**Try it**: In the entries that follow, find each line with the word "EqDecision" and copy it.

Extracted material Start Marker

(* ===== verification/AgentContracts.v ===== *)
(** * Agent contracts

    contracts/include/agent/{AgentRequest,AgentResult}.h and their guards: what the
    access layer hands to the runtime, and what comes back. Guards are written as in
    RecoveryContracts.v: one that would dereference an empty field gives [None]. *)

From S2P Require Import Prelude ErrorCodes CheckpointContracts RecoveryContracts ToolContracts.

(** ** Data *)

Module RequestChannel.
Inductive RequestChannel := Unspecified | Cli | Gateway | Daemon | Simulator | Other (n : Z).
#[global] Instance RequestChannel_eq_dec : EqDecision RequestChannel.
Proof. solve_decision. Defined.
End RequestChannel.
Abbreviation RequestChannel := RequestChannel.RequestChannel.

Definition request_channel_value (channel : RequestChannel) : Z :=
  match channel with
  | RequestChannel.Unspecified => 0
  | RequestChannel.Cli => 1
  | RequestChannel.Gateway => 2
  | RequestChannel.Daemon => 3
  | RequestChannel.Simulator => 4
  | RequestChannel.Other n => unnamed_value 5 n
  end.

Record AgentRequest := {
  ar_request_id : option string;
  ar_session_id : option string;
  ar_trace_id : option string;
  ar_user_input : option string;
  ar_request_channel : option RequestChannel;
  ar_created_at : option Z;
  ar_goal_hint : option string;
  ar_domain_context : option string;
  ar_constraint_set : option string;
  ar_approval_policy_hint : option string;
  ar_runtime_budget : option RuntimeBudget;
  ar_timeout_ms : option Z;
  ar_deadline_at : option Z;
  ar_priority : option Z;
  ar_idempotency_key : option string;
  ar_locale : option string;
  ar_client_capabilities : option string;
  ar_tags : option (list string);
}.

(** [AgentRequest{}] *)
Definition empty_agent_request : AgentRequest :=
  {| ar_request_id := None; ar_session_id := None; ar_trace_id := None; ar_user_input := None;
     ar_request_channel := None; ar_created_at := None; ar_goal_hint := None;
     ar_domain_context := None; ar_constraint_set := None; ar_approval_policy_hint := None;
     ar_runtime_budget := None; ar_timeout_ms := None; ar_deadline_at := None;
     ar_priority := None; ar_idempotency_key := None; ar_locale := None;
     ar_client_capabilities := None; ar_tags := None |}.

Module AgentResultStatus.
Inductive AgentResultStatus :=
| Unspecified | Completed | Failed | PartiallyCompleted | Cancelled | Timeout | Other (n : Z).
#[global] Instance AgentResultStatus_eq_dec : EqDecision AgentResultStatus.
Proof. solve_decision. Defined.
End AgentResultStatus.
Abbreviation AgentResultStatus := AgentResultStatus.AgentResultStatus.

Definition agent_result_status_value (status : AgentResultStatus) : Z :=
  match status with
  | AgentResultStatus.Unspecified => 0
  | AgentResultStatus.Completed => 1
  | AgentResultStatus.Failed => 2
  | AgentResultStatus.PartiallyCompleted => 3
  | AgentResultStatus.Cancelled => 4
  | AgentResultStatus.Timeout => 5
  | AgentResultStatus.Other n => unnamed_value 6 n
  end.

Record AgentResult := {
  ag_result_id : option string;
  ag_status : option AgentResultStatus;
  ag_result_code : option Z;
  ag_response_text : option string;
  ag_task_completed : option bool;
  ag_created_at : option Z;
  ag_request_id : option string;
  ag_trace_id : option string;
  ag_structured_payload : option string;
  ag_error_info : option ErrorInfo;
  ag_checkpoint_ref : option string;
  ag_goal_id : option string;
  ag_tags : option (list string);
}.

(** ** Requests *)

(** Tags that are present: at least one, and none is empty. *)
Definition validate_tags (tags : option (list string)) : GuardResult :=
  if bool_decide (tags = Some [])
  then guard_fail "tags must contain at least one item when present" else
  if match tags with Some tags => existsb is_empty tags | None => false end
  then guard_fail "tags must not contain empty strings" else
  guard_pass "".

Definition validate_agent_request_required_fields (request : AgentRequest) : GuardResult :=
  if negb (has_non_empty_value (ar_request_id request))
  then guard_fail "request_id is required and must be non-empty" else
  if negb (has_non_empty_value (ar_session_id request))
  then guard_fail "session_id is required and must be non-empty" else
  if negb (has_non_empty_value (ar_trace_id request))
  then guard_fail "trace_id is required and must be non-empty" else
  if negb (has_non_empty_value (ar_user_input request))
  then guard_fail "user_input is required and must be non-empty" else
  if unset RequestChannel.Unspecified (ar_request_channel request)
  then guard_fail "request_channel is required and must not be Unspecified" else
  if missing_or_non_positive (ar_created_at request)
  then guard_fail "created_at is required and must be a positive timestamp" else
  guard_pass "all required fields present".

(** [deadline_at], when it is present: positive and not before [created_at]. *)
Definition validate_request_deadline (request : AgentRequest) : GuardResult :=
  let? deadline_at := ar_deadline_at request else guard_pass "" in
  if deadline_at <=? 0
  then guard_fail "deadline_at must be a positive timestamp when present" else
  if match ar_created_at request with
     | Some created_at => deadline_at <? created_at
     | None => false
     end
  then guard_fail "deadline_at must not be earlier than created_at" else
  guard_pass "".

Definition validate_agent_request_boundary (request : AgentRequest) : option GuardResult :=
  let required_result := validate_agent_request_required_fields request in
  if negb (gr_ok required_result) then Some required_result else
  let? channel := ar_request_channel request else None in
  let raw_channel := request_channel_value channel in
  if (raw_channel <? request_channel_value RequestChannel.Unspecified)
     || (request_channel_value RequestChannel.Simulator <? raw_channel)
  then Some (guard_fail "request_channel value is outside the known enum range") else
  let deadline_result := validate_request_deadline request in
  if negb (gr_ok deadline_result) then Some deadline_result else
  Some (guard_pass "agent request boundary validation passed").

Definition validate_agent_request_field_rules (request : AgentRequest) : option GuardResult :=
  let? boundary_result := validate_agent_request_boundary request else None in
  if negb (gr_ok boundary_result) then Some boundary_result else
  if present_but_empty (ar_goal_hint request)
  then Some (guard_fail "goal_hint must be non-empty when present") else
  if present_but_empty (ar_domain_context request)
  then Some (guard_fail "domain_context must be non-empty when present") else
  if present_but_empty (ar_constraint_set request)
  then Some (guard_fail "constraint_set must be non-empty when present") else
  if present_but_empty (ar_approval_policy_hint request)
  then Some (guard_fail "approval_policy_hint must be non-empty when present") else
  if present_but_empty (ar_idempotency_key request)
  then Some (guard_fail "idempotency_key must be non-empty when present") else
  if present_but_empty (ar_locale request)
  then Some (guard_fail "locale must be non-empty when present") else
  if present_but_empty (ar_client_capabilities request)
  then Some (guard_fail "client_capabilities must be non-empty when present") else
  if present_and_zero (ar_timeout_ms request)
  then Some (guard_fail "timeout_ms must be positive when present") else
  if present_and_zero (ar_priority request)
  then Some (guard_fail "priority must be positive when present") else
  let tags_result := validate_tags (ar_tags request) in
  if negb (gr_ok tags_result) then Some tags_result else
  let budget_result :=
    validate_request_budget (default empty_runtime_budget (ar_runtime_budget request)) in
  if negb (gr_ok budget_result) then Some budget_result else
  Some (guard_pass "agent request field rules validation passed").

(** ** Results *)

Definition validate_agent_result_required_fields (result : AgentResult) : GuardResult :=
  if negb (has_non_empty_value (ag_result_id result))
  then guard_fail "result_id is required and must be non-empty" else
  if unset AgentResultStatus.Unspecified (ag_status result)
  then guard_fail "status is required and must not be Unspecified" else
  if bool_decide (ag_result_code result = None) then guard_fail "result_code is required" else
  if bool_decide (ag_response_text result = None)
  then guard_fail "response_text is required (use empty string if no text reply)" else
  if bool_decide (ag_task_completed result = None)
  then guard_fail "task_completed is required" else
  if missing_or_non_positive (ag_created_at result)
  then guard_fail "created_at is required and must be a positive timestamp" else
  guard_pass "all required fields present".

Extracted material End Marker

**Expected output**:
#[global] Instance RequestChannel_eq_dec : EqDecision RequestChannel.
#[global] Instance AgentResultStatus_eq_dec : EqDecision AgentResultStatus.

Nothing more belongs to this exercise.